++++ Source data
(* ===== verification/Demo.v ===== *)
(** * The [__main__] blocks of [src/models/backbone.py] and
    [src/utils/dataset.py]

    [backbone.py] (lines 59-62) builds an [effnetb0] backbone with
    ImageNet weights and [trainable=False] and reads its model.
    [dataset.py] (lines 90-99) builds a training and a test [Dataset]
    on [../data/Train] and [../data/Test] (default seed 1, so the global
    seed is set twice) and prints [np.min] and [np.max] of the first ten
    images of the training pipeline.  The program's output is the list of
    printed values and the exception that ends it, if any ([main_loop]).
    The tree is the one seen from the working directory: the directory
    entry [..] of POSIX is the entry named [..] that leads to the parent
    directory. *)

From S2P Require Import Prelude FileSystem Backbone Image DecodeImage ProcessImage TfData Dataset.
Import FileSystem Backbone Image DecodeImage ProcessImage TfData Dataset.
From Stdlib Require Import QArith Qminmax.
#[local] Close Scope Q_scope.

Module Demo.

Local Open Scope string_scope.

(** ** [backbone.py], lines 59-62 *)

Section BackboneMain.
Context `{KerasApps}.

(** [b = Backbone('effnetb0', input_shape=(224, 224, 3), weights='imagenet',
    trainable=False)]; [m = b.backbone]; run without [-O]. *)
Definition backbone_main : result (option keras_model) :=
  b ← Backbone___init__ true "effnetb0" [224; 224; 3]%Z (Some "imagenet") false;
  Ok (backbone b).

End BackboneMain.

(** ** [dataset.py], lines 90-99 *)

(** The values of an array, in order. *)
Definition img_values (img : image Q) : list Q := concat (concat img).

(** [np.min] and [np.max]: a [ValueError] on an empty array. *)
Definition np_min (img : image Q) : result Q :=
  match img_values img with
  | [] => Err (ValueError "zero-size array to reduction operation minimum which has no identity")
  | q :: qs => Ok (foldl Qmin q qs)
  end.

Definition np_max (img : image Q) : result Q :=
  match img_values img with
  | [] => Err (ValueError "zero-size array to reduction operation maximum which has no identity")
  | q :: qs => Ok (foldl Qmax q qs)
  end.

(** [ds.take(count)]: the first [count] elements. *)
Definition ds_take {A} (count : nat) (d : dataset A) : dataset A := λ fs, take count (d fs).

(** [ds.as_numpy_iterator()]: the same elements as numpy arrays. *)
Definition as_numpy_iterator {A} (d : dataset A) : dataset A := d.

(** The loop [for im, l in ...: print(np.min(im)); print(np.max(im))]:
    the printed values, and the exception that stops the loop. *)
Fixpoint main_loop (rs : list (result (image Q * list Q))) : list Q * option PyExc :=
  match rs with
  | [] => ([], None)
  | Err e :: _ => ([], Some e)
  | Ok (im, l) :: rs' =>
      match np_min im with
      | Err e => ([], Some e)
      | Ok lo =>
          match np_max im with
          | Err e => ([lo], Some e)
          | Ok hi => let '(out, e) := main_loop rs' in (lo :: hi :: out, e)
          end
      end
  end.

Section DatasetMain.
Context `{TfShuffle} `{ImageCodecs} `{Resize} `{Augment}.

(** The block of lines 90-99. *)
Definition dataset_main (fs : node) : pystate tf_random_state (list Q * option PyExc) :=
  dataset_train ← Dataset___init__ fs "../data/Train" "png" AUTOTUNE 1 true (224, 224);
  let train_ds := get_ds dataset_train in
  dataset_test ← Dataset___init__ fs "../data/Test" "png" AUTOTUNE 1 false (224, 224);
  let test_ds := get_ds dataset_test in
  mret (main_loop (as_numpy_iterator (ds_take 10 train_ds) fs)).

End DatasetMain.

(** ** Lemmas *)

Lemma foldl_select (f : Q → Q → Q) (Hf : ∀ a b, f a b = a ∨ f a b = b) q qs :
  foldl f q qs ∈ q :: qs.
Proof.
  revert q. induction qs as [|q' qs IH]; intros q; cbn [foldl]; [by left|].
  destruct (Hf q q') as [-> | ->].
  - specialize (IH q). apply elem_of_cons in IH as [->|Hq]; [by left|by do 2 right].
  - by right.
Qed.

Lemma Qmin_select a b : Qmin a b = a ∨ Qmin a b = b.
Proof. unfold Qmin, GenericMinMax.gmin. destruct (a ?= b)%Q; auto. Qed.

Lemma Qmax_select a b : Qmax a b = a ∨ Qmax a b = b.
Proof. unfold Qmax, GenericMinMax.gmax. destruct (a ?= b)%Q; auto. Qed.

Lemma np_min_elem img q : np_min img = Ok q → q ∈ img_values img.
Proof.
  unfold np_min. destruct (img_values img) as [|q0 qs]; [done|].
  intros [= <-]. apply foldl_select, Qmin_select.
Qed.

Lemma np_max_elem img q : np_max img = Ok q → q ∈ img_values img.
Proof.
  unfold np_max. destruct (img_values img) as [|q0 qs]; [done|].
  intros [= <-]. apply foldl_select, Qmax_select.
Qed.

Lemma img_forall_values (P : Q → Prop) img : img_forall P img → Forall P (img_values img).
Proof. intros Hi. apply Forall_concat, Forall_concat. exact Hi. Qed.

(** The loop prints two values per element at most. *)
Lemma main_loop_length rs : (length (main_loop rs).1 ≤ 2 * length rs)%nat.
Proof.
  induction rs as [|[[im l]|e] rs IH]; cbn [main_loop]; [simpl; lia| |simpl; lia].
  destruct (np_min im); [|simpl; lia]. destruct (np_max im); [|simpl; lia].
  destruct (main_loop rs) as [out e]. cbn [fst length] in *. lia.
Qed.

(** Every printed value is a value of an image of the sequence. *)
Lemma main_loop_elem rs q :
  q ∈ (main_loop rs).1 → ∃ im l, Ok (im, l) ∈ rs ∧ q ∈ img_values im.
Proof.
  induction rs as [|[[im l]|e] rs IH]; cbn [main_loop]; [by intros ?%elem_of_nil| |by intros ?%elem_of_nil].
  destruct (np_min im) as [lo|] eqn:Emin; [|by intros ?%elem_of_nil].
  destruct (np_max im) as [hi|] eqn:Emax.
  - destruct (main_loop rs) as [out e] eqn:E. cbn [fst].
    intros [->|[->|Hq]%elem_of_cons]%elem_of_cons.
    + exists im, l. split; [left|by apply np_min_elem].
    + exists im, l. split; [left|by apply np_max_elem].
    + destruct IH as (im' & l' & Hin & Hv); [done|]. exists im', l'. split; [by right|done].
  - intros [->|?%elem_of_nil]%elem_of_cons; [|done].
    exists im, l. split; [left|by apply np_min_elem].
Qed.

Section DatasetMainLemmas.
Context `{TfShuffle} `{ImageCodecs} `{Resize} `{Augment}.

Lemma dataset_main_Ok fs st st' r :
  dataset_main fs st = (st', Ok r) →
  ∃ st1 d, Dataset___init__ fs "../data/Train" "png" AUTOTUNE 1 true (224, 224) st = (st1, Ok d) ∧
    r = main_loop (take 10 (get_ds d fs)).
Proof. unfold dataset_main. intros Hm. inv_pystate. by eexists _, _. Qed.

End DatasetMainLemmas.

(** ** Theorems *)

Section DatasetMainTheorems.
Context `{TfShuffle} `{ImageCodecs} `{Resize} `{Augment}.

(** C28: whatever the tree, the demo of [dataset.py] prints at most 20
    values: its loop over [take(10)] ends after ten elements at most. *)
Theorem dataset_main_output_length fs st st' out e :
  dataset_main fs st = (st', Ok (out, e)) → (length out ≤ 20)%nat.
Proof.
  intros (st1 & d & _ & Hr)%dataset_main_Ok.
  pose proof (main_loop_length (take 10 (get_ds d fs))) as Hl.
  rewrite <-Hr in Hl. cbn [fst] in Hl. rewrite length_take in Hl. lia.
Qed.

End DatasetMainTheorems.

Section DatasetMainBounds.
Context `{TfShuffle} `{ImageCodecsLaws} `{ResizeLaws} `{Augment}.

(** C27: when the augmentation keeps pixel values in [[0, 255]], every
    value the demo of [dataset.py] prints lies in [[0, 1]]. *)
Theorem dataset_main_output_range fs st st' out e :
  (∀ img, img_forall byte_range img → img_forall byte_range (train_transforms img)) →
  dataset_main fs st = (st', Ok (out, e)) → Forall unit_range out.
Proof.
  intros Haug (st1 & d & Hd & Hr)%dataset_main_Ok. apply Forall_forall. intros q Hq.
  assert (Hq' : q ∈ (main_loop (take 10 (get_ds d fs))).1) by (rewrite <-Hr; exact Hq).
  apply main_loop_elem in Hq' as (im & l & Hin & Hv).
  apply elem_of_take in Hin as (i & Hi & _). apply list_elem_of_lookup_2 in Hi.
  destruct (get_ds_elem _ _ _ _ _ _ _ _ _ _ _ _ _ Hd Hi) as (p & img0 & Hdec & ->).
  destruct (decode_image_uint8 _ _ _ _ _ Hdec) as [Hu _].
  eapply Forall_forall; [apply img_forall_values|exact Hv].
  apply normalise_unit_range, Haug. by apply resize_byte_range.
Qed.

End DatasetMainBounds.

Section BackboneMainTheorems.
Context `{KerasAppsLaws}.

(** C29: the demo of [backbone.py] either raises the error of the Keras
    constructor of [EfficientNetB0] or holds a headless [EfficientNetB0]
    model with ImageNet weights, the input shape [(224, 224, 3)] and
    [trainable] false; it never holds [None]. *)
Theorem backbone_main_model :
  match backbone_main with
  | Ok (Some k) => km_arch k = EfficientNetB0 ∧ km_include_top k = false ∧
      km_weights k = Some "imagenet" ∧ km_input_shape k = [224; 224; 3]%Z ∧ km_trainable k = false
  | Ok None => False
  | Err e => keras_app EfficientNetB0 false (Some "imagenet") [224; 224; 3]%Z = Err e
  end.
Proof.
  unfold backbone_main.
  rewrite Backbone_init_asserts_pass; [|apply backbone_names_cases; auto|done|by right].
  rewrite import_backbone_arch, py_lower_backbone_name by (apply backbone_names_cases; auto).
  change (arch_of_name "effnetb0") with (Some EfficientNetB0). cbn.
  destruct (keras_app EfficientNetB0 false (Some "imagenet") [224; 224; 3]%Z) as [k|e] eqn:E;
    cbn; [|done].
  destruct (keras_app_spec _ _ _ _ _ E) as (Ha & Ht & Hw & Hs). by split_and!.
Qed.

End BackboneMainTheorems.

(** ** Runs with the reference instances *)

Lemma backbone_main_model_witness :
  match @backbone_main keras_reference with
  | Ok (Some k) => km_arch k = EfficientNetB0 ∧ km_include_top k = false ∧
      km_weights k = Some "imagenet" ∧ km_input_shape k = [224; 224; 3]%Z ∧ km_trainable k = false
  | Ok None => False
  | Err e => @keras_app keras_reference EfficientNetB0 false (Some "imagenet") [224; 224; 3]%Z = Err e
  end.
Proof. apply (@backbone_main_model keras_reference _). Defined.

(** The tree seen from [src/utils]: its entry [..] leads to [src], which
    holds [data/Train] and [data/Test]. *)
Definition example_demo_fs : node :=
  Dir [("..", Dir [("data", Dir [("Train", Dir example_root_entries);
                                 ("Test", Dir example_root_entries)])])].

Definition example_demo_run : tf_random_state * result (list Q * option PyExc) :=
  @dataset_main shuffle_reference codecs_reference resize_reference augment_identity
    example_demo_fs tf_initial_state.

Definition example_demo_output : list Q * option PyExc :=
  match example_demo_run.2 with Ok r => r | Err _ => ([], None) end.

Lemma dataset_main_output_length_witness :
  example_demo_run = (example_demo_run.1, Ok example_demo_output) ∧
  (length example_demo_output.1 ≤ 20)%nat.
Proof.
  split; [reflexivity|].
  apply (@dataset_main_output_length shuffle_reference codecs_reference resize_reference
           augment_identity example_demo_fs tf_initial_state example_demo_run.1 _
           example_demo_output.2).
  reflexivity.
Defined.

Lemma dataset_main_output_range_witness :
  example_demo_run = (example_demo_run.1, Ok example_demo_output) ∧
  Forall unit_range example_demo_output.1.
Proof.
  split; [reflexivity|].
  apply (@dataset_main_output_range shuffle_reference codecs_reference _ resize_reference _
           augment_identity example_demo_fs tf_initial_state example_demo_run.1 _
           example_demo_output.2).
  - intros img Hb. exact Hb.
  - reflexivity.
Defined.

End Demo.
++++++++
What you are asked to do:
Of all the entries above, retype exactly the lines from the line with "destruct (main_loop rs) as [out e]." to the line with "destruct (np_min im) as", both included, and no others.

Task output:
  destruct (main_loop rs) as [out e]. cbn [fst length] in *. lia.
Qed.

(** Every printed value is a value of an image of the sequence. *)
Lemma main_loop_elem rs q :
  q ∈ (main_loop rs).1 → ∃ im l, Ok (im, l) ∈ rs ∧ q ∈ img_values im.
Proof.
  induction rs as [|[[im l]|e] rs IH]; cbn [main_loop]; [by intros ?%elem_of_nil| |by intros ?%elem_of_nil].
  destruct (np_min im) as [lo|] eqn:Emin; [|by intros ?%elem_of_nil].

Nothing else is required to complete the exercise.